━━━━━ Data to use ━━━━━

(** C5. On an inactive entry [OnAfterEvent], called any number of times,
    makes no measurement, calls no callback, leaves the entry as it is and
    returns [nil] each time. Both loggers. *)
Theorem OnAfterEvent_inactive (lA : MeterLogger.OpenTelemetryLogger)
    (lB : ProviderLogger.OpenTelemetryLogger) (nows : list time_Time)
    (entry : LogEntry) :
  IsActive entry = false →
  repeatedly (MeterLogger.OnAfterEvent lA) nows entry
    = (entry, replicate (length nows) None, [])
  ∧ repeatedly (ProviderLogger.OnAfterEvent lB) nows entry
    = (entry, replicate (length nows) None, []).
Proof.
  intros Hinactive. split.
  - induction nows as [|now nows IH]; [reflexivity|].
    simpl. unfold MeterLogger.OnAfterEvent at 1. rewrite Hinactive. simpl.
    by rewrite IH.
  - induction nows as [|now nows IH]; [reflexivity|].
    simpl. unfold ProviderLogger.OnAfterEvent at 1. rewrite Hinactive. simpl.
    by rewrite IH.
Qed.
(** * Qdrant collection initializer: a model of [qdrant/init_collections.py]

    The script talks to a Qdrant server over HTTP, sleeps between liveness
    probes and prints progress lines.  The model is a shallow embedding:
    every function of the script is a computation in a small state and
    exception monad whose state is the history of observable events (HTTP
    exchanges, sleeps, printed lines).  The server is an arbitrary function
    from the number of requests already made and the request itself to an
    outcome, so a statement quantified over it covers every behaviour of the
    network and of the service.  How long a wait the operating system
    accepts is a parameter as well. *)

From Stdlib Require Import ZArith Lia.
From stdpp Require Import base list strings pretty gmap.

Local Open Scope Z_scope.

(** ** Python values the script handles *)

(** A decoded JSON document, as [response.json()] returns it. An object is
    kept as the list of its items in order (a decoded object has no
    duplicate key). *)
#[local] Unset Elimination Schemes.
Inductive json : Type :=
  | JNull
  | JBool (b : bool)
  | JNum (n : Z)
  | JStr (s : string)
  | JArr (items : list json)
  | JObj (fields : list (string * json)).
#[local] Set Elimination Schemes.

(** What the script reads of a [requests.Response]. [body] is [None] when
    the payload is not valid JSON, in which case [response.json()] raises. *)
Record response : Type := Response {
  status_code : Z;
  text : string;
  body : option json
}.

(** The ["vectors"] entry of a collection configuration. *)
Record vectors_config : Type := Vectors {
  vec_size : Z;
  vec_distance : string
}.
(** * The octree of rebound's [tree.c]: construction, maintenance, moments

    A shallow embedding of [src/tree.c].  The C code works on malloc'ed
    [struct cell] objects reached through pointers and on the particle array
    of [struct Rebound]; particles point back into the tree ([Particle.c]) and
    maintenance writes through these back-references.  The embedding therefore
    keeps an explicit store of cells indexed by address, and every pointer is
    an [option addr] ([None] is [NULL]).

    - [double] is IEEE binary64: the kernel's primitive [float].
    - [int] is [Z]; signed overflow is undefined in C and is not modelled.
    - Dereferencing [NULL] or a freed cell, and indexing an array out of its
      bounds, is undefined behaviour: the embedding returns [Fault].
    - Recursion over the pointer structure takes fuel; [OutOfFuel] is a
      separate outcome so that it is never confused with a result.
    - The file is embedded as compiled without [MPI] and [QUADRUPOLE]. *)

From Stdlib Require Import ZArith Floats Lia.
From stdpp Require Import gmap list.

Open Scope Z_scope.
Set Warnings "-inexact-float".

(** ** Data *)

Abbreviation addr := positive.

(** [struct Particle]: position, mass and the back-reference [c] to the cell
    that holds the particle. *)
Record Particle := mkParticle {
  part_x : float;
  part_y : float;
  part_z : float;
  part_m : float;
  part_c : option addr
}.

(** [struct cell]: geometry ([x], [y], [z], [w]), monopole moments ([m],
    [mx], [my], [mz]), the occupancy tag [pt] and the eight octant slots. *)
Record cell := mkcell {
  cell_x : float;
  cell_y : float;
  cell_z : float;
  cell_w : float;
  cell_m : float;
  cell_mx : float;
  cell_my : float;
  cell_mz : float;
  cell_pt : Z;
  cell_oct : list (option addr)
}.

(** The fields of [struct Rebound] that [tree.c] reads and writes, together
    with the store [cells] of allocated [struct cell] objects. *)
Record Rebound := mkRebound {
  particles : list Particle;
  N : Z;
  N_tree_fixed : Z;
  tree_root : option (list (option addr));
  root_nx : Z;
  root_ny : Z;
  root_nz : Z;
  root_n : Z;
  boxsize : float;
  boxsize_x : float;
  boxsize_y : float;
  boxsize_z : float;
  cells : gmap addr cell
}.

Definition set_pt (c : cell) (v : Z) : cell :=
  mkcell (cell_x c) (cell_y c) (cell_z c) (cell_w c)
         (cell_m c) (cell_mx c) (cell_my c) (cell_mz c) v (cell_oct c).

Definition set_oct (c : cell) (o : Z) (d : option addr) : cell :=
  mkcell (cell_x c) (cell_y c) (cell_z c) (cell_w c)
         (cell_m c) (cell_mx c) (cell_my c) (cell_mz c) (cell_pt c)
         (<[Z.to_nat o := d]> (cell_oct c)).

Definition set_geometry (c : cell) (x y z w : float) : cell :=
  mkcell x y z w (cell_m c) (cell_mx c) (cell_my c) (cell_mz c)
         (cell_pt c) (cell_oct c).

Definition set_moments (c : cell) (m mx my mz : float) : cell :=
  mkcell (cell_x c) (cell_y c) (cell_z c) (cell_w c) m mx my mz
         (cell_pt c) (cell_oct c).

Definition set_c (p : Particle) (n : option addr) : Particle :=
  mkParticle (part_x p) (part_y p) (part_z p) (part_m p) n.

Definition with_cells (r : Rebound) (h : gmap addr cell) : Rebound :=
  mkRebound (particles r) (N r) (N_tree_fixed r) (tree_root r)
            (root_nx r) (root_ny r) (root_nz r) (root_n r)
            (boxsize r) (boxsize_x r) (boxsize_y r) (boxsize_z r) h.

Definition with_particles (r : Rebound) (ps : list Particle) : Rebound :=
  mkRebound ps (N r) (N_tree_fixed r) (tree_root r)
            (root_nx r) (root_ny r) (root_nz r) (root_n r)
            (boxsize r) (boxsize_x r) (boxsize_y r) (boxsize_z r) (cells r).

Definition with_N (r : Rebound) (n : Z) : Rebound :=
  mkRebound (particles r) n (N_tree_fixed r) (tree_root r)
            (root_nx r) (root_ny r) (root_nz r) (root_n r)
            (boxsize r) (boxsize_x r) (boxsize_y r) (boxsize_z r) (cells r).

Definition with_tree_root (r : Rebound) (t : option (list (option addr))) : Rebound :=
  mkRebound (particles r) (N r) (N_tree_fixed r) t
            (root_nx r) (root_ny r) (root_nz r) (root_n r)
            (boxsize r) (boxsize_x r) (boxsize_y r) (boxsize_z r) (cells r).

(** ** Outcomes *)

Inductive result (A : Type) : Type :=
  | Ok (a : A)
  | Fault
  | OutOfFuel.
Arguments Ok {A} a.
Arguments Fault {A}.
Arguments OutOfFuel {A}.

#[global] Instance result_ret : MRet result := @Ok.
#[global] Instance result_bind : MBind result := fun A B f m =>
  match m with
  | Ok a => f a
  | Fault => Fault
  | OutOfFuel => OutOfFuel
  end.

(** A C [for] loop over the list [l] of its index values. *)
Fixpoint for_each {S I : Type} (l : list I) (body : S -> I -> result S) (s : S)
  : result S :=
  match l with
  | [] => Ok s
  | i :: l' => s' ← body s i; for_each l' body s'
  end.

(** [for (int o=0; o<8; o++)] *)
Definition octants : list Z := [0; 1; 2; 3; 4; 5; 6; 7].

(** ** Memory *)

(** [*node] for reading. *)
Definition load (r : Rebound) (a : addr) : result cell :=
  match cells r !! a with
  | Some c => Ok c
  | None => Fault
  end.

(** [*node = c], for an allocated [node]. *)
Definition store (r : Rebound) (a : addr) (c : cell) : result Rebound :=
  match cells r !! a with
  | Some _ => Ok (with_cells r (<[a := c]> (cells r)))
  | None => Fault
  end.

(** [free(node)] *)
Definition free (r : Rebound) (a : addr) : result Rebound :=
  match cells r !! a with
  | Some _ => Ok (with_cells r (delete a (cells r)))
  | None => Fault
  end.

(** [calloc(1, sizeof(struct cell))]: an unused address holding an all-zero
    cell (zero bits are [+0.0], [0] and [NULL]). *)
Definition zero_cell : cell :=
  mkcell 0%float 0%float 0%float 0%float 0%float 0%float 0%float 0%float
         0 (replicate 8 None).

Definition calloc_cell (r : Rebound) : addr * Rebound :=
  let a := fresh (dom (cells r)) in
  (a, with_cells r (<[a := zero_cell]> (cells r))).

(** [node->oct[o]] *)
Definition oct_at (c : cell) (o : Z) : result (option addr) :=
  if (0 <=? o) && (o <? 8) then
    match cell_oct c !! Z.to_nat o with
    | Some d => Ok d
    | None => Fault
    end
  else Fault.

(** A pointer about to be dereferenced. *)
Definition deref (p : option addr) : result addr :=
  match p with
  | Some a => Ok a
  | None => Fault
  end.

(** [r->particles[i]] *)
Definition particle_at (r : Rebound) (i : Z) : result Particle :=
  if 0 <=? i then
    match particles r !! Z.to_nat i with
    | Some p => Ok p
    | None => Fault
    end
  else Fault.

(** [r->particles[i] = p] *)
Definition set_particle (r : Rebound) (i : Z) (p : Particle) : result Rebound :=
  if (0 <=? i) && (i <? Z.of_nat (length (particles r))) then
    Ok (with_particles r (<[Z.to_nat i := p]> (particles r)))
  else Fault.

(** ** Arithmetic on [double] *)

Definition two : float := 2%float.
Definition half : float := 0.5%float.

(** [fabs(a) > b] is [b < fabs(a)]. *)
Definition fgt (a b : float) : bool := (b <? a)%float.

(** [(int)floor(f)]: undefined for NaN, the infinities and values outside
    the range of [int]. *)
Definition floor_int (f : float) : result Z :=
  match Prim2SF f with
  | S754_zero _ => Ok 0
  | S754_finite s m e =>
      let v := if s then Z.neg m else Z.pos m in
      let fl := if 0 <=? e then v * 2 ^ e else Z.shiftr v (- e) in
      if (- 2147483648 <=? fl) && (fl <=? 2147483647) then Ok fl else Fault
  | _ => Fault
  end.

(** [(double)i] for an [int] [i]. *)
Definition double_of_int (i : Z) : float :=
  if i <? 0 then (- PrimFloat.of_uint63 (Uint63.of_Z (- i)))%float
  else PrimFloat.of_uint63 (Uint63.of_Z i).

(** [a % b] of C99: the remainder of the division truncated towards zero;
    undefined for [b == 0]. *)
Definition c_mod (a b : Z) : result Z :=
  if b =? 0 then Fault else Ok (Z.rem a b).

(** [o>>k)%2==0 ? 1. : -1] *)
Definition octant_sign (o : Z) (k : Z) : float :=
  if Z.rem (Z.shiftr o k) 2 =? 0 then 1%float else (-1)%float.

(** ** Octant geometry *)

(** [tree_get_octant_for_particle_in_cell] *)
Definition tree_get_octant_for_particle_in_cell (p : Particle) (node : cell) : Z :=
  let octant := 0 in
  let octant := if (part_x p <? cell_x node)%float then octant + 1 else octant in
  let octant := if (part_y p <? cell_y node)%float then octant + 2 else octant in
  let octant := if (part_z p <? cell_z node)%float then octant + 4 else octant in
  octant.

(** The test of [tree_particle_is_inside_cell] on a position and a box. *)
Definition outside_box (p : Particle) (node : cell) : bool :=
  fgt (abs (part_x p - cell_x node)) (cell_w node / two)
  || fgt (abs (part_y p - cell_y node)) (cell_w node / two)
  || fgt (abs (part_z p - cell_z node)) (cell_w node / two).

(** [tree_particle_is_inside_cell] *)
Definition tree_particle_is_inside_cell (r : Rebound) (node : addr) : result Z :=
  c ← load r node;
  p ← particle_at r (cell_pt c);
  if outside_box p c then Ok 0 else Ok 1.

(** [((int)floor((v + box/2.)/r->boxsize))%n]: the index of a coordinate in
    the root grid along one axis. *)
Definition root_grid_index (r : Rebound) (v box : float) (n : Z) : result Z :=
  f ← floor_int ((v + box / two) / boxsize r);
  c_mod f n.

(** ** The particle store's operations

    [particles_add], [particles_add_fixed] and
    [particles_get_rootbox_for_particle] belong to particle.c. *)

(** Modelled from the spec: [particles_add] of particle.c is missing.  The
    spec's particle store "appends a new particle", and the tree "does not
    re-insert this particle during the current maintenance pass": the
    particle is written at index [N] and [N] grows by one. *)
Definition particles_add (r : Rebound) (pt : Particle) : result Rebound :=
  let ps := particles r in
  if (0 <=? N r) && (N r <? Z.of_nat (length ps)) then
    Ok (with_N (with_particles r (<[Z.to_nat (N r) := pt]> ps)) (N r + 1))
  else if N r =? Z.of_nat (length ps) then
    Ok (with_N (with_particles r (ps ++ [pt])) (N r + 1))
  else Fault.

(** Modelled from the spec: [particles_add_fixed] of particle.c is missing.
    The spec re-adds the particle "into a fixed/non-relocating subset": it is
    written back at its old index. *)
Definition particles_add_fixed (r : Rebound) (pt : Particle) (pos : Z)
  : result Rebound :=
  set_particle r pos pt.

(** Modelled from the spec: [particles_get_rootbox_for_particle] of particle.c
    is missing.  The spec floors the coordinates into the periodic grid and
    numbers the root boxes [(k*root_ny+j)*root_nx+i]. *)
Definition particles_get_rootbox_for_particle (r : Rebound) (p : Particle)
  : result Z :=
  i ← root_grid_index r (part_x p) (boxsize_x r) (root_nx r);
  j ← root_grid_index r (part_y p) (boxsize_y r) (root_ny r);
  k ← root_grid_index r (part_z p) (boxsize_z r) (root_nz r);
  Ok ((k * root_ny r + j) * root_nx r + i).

━━━━━

◆ **Your instructions**
Please report every line in the entries above that holds the string "embedding".

◆ **Answer space**
    probes and prints progress lines.  The model is a shallow embedding:
    A shallow embedding of [src/tree.c].  The C code works on malloc'ed
    maintenance writes through these back-references.  The embedding therefore
      bounds, is undefined behaviour: the embedding returns [Fault].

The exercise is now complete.